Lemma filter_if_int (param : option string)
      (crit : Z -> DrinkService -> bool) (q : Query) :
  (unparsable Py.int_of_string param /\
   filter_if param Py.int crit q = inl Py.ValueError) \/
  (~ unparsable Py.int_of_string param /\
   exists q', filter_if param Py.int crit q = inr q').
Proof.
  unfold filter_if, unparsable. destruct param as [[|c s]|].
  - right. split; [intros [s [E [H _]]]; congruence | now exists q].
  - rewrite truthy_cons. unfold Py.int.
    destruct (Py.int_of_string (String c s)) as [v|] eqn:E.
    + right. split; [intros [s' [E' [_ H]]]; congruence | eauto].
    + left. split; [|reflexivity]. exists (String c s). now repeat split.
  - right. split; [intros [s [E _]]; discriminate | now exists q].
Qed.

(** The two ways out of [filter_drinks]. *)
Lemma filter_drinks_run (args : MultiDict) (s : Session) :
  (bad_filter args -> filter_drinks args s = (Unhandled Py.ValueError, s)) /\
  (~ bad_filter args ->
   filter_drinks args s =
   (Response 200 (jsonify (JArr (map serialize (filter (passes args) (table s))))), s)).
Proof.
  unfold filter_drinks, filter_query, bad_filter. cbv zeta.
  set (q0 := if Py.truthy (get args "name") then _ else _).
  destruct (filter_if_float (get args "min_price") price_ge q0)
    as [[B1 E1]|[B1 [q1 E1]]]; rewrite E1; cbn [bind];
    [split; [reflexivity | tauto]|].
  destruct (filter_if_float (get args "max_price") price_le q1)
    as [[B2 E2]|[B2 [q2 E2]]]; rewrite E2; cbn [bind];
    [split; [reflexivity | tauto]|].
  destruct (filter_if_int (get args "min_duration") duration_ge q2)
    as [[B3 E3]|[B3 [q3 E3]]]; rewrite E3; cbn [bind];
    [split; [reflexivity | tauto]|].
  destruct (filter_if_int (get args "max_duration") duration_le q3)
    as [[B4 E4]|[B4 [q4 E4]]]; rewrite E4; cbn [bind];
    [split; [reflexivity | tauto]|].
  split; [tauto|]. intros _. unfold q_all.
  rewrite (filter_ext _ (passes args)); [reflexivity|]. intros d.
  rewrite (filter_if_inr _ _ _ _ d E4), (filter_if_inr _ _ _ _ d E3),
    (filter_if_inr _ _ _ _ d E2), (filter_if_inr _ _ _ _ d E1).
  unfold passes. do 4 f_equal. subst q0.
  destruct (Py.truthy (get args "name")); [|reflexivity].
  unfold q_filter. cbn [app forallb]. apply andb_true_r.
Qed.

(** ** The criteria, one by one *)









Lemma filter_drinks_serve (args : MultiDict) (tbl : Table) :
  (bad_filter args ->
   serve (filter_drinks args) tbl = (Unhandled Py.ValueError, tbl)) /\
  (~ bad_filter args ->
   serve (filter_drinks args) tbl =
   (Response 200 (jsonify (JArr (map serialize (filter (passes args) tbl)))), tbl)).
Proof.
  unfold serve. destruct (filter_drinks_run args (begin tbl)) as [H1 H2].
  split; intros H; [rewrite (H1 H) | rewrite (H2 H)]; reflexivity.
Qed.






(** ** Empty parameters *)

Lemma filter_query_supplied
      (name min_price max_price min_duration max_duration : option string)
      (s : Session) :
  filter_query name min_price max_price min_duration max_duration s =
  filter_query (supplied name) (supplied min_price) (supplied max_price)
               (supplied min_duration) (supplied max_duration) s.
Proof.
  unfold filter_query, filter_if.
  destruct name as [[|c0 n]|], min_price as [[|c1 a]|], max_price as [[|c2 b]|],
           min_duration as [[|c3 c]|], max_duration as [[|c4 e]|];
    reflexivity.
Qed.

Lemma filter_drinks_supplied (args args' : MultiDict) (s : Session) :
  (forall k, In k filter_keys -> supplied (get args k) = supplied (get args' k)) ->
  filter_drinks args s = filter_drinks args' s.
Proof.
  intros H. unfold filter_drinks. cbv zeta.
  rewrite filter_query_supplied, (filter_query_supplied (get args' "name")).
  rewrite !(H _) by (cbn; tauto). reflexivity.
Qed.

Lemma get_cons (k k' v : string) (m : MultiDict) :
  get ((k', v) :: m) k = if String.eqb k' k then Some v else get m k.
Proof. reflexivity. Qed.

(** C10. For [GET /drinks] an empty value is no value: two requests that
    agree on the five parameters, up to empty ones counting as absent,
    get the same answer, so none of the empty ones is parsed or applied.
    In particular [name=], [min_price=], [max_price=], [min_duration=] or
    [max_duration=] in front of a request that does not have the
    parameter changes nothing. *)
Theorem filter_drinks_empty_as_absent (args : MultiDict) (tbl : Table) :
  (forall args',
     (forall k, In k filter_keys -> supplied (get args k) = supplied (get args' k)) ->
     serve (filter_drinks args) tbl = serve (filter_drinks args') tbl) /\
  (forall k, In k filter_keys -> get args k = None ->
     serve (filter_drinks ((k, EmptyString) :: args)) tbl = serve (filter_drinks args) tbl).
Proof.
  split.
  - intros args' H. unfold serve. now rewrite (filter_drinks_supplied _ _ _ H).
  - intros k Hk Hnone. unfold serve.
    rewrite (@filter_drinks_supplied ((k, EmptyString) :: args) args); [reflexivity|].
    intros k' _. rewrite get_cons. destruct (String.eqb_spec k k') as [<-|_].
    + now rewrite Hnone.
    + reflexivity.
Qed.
+-------+
** Problem requirements **
Each entry should be reproduced in the output exactly.

** Task answer **
Lemma filter_if_int (param : option string)
      (crit : Z -> DrinkService -> bool) (q : Query) :
  (unparsable Py.int_of_string param /\
   filter_if param Py.int crit q = inl Py.ValueError) \/
  (~ unparsable Py.int_of_string param /\
   exists q', filter_if param Py.int crit q = inr q').
Proof.
  unfold filter_if, unparsable. destruct param as [[|c s]|].
  - right. split; [intros [s [E [H _]]]; congruence | now exists q].
  - rewrite truthy_cons. unfold Py.int.
    destruct (Py.int_of_string (String c s)) as [v|] eqn:E.
    + right. split; [intros [s' [E' [_ H]]]; congruence | eauto].
    + left. split; [|reflexivity]. exists (String c s). now repeat split.
  - right. split; [intros [s [E _]]; discriminate | now exists q].
Qed.

(** The two ways out of [filter_drinks]. *)
Lemma filter_drinks_run (args : MultiDict) (s : Session) :
  (bad_filter args -> filter_drinks args s = (Unhandled Py.ValueError, s)) /\
  (~ bad_filter args ->
   filter_drinks args s =
   (Response 200 (jsonify (JArr (map serialize (filter (passes args) (table s))))), s)).
Proof.
  unfold filter_drinks, filter_query, bad_filter. cbv zeta.
  set (q0 := if Py.truthy (get args "name") then _ else _).
  destruct (filter_if_float (get args "min_price") price_ge q0)
    as [[B1 E1]|[B1 [q1 E1]]]; rewrite E1; cbn [bind];
    [split; [reflexivity | tauto]|].
  destruct (filter_if_float (get args "max_price") price_le q1)
    as [[B2 E2]|[B2 [q2 E2]]]; rewrite E2; cbn [bind];
    [split; [reflexivity | tauto]|].
  destruct (filter_if_int (get args "min_duration") duration_ge q2)
    as [[B3 E3]|[B3 [q3 E3]]]; rewrite E3; cbn [bind];
    [split; [reflexivity | tauto]|].
  destruct (filter_if_int (get args "max_duration") duration_le q3)
    as [[B4 E4]|[B4 [q4 E4]]]; rewrite E4; cbn [bind];
    [split; [reflexivity | tauto]|].
  split; [tauto|]. intros _. unfold q_all.
  rewrite (filter_ext _ (passes args)); [reflexivity|]. intros d.
  rewrite (filter_if_inr _ _ _ _ d E4), (filter_if_inr _ _ _ _ d E3),
    (filter_if_inr _ _ _ _ d E2), (filter_if_inr _ _ _ _ d E1).
  unfold passes. do 4 f_equal. subst q0.
  destruct (Py.truthy (get args "name")); [|reflexivity].
  unfold q_filter. cbn [app forallb]. apply andb_true_r.
Qed.

(** ** The criteria, one by one *)









Lemma filter_drinks_serve (args : MultiDict) (tbl : Table) :
  (bad_filter args ->
   serve (filter_drinks args) tbl = (Unhandled Py.ValueError, tbl)) /\
  (~ bad_filter args ->
   serve (filter_drinks args) tbl =
   (Response 200 (jsonify (JArr (map serialize (filter (passes args) tbl)))), tbl)).
Proof.
  unfold serve. destruct (filter_drinks_run args (begin tbl)) as [H1 H2].
  split; intros H; [rewrite (H1 H) | rewrite (H2 H)]; reflexivity.
Qed.






(** ** Empty parameters *)

Lemma filter_query_supplied
      (name min_price max_price min_duration max_duration : option string)
      (s : Session) :
  filter_query name min_price max_price min_duration max_duration s =
  filter_query (supplied name) (supplied min_price) (supplied max_price)
               (supplied min_duration) (supplied max_duration) s.
Proof.
  unfold filter_query, filter_if.
  destruct name as [[|c0 n]|], min_price as [[|c1 a]|], max_price as [[|c2 b]|],
           min_duration as [[|c3 c]|], max_duration as [[|c4 e]|];
    reflexivity.
Qed.

Lemma filter_drinks_supplied (args args' : MultiDict) (s : Session) :
  (forall k, In k filter_keys -> supplied (get args k) = supplied (get args' k)) ->
  filter_drinks args s = filter_drinks args' s.
Proof.
  intros H. unfold filter_drinks. cbv zeta.
  rewrite filter_query_supplied, (filter_query_supplied (get args' "name")).
  rewrite !(H _) by (cbn; tauto). reflexivity.
Qed.

Lemma get_cons (k k' v : string) (m : MultiDict) :
  get ((k', v) :: m) k = if String.eqb k' k then Some v else get m k.
Proof. reflexivity. Qed.

(** C10. For [GET /drinks] an empty value is no value: two requests that
    agree on the five parameters, up to empty ones counting as absent,
    get the same answer, so none of the empty ones is parsed or applied.
    In particular [name=], [min_price=], [max_price=], [min_duration=] or
    [max_duration=] in front of a request that does not have the
    parameter changes nothing. *)
Theorem filter_drinks_empty_as_absent (args : MultiDict) (tbl : Table) :
  (forall args',
     (forall k, In k filter_keys -> supplied (get args k) = supplied (get args' k)) ->
     serve (filter_drinks args) tbl = serve (filter_drinks args') tbl) /\
  (forall k, In k filter_keys -> get args k = None ->
     serve (filter_drinks ((k, EmptyString) :: args)) tbl = serve (filter_drinks args) tbl).
Proof.
  split.
  - intros args' H. unfold serve. now rewrite (filter_drinks_supplied _ _ _ H).
  - intros k Hk Hnone. unfold serve.
    rewrite (@filter_drinks_supplied ((k, EmptyString) :: args) args); [reflexivity|].
    intros k' _. rewrite get_cons. destruct (String.eqb_spec k k') as [<-|_].
    + now rewrite Hnone.
    + reflexivity.
Qed.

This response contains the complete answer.